Stored items

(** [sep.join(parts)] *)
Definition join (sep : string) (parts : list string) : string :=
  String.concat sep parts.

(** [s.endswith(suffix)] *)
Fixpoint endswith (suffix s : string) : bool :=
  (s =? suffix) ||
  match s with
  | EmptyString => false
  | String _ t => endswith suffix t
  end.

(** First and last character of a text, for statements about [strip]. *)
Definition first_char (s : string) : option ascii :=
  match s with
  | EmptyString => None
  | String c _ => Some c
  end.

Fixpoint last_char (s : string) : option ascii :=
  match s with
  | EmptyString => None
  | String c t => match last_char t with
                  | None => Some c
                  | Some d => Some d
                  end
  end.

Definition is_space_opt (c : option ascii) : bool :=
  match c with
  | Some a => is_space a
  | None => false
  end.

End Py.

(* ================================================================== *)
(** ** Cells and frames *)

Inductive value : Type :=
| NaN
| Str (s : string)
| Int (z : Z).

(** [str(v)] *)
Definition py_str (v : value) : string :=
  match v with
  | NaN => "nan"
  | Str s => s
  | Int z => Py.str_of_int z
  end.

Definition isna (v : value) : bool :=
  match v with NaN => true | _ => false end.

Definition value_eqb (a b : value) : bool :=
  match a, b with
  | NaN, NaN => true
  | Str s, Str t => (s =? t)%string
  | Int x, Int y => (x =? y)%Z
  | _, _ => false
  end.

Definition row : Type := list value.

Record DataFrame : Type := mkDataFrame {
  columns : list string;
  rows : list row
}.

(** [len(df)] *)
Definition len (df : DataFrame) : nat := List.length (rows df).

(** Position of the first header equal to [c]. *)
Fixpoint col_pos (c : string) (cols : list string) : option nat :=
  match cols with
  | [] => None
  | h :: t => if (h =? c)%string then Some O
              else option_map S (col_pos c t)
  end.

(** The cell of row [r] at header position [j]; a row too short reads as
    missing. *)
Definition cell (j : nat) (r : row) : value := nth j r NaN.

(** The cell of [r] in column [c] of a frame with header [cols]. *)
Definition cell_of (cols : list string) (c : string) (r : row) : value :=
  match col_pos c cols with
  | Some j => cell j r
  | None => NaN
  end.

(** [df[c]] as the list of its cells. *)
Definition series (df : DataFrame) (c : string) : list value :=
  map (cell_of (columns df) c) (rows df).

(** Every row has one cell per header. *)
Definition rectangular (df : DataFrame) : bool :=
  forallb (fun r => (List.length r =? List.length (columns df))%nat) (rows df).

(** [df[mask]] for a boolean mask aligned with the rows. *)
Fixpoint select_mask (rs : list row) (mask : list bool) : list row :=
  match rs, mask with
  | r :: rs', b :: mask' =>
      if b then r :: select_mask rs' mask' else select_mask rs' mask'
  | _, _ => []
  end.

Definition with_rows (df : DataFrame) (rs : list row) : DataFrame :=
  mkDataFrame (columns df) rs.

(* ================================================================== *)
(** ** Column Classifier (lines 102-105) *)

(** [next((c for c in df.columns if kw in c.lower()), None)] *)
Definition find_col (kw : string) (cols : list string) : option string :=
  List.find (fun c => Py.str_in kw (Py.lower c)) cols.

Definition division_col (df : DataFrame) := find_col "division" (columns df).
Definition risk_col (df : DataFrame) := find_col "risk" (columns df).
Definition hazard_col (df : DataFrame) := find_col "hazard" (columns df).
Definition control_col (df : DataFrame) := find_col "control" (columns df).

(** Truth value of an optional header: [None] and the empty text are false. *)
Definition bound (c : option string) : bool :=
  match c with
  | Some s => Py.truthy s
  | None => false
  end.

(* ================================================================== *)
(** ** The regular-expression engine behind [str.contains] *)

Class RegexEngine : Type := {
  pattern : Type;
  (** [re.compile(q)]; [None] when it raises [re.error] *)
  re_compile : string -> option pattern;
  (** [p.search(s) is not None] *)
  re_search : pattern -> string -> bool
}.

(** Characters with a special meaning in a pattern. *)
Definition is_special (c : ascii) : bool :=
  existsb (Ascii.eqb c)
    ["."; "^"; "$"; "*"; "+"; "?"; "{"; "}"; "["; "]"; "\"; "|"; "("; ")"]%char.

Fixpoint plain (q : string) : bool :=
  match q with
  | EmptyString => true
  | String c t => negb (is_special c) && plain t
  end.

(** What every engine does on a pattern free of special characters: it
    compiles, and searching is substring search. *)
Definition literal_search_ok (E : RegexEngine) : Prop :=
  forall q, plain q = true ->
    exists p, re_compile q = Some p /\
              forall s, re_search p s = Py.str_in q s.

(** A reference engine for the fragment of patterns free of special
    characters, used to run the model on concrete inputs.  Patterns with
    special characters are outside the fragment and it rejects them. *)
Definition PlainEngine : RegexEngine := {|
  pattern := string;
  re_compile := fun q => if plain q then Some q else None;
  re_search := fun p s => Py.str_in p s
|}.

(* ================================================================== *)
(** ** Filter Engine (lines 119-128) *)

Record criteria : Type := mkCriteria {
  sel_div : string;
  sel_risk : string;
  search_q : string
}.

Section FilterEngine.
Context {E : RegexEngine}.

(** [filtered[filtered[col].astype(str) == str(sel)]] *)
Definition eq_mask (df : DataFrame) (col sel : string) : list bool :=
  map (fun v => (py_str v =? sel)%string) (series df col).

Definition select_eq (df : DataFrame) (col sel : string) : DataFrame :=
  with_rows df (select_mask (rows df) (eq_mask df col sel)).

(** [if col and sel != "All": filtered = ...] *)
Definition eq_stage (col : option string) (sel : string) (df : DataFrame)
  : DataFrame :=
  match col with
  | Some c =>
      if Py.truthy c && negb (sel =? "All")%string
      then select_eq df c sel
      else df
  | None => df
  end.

--

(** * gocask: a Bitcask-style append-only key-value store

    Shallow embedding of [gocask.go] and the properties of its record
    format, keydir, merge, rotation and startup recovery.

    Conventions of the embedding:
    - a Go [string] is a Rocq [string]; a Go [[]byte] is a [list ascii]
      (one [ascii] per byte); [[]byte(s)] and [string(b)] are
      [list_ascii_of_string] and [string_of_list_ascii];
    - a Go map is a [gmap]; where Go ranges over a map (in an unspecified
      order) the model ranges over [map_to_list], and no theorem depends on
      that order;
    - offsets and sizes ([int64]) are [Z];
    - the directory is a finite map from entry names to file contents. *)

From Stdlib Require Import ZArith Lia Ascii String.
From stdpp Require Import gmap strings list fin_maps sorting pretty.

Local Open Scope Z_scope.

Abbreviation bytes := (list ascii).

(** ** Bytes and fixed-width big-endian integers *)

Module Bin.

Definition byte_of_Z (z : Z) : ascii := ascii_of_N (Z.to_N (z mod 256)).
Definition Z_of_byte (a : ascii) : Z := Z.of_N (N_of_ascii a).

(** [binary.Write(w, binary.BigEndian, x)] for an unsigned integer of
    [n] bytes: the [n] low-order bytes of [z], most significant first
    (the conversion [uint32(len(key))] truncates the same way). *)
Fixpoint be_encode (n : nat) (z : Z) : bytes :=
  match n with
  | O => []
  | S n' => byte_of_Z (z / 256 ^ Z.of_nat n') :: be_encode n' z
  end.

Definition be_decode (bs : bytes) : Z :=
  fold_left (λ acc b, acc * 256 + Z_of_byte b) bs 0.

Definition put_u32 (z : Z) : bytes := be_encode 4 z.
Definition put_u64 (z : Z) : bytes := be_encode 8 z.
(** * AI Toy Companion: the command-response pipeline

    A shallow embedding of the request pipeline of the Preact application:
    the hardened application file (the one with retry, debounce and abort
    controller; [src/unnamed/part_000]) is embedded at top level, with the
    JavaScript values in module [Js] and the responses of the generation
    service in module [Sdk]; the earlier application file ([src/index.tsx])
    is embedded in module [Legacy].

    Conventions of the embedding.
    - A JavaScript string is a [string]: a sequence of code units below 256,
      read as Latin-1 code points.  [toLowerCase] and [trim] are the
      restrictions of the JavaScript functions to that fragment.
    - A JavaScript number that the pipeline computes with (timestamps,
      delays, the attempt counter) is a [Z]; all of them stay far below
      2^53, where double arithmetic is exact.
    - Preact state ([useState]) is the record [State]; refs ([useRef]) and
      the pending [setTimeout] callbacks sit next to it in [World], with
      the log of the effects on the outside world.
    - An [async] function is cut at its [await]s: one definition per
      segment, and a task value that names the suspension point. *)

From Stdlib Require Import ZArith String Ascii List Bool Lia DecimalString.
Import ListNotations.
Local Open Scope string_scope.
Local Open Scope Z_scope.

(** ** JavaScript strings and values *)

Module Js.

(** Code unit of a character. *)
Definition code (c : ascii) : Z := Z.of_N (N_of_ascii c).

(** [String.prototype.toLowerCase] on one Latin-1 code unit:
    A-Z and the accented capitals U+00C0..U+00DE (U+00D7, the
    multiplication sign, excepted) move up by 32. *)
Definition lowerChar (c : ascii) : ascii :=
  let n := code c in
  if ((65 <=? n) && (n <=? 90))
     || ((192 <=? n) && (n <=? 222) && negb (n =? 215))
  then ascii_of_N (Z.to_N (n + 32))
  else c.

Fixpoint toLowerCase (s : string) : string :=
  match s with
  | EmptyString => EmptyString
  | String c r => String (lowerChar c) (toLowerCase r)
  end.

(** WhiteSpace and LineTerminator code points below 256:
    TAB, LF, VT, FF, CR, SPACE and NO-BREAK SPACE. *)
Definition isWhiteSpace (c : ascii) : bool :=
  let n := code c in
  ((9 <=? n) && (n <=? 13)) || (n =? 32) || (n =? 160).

--

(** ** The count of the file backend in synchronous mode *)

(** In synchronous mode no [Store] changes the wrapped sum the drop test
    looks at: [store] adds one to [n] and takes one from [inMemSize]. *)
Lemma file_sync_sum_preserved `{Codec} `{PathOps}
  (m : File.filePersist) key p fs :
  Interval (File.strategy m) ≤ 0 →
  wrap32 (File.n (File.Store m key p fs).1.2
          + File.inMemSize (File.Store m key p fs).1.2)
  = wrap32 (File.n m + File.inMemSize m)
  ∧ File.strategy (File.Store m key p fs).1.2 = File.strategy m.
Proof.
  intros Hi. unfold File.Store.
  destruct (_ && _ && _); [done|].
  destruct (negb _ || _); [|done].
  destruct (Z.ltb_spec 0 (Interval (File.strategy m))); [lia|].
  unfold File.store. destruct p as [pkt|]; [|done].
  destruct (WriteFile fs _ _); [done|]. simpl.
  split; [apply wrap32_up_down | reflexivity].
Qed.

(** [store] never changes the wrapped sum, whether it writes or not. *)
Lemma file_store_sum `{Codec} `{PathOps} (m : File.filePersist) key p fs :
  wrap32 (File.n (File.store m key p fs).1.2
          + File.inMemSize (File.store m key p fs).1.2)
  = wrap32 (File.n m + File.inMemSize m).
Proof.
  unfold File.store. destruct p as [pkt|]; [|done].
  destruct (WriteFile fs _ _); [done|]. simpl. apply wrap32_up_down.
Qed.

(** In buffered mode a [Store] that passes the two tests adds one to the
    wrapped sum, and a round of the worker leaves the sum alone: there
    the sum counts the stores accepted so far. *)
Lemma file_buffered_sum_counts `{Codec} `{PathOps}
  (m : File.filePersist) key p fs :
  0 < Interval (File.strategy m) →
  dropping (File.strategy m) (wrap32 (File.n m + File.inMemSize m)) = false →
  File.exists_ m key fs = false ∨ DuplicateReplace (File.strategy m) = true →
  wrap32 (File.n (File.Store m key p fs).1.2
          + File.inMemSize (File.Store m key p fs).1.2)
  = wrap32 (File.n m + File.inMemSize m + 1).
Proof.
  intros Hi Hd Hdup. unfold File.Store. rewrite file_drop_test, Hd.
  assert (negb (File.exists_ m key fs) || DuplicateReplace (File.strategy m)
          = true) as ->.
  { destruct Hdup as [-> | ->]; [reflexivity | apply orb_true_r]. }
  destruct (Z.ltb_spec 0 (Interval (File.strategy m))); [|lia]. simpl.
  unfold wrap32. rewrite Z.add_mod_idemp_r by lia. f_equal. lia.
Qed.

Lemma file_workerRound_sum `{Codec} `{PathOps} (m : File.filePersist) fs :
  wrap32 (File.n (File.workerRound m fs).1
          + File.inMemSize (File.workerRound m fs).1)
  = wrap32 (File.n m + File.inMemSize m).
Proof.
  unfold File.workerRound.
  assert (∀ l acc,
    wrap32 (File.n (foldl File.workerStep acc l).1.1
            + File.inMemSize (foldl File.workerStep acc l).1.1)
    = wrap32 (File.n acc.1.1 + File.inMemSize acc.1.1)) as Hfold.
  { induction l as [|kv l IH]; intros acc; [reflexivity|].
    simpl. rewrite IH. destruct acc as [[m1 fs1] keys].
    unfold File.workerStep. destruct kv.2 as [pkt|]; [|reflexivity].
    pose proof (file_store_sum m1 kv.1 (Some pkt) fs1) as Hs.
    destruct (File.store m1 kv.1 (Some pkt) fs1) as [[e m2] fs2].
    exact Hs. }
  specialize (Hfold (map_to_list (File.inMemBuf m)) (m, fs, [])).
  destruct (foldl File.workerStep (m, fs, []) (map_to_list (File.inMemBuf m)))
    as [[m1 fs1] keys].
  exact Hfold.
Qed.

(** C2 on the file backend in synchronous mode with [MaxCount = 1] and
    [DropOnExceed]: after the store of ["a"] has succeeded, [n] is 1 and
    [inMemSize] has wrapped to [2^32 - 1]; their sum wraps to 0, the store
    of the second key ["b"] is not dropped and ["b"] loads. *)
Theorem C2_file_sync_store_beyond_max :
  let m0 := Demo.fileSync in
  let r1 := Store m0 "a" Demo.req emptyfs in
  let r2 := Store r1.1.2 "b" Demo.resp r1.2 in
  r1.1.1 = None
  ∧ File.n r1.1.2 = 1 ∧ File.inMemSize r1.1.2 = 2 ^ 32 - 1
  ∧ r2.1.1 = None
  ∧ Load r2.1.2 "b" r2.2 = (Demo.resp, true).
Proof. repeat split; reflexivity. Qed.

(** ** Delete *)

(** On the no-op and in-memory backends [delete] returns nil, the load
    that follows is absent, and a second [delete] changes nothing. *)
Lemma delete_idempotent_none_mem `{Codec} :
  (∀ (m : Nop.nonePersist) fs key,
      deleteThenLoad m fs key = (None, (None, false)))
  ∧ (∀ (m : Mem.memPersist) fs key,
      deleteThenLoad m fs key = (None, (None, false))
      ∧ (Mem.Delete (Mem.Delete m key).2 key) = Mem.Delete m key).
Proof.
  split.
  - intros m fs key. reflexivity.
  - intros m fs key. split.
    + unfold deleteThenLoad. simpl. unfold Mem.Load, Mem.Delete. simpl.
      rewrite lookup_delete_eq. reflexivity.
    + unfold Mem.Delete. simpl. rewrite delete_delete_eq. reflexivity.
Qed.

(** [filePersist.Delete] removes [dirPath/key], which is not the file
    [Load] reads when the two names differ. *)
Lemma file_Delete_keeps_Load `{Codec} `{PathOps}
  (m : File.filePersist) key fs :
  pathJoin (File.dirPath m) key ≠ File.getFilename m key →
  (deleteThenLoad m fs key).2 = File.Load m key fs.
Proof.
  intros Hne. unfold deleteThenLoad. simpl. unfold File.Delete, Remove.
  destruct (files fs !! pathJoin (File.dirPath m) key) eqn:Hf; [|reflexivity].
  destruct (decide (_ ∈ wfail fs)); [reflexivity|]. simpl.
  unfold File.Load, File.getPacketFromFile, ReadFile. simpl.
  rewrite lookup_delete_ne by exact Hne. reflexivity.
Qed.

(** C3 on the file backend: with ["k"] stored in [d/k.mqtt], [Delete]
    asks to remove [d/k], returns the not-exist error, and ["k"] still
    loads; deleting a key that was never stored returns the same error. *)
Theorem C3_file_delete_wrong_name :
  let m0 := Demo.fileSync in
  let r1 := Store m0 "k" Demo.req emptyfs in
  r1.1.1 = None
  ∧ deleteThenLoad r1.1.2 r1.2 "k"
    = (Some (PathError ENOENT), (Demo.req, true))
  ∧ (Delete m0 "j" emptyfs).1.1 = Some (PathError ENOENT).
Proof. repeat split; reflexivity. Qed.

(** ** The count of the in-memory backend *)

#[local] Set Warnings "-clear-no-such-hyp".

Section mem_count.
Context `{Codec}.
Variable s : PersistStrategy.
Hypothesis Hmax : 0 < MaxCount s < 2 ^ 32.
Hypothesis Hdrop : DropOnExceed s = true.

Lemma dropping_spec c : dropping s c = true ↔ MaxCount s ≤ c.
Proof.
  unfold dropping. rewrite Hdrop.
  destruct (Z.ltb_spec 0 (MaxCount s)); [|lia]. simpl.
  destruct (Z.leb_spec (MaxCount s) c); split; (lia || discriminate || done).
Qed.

YOUR GOAL:
From the records above, copy only the lines starting with the line that holds "(** [sep.join(parts)] *)" and going on through the line that holds "(** The cell of [r]", exactly as written.

YOUR SOLUTION:
(** [sep.join(parts)] *)
Definition join (sep : string) (parts : list string) : string :=
  String.concat sep parts.

(** [s.endswith(suffix)] *)
Fixpoint endswith (suffix s : string) : bool :=
  (s =? suffix) ||
  match s with
  | EmptyString => false
  | String _ t => endswith suffix t
  end.

(** First and last character of a text, for statements about [strip]. *)
Definition first_char (s : string) : option ascii :=
  match s with
  | EmptyString => None
  | String c _ => Some c
  end.

Fixpoint last_char (s : string) : option ascii :=
  match s with
  | EmptyString => None
  | String c t => match last_char t with
                  | None => Some c
                  | Some d => Some d
                  end
  end.

Definition is_space_opt (c : option ascii) : bool :=
  match c with
  | Some a => is_space a
  | None => false
  end.

End Py.

(* ================================================================== *)
(** ** Cells and frames *)

Inductive value : Type :=
| NaN
| Str (s : string)
| Int (z : Z).

(** [str(v)] *)
Definition py_str (v : value) : string :=
  match v with
  | NaN => "nan"
  | Str s => s
  | Int z => Py.str_of_int z
  end.

Definition isna (v : value) : bool :=
  match v with NaN => true | _ => false end.

Definition value_eqb (a b : value) : bool :=
  match a, b with
  | NaN, NaN => true
  | Str s, Str t => (s =? t)%string
  | Int x, Int y => (x =? y)%Z
  | _, _ => false
  end.

Definition row : Type := list value.

Record DataFrame : Type := mkDataFrame {
  columns : list string;
  rows : list row
}.

(** [len(df)] *)
Definition len (df : DataFrame) : nat := List.length (rows df).

(** Position of the first header equal to [c]. *)
Fixpoint col_pos (c : string) (cols : list string) : option nat :=
  match cols with
  | [] => None
  | h :: t => if (h =? c)%string then Some O
              else option_map S (col_pos c t)
  end.

(** The cell of row [r] at header position [j]; a row too short reads as
    missing. *)
Definition cell (j : nat) (r : row) : value := nth j r NaN.

(** The cell of [r] in column [c] of a frame with header [cols]. *)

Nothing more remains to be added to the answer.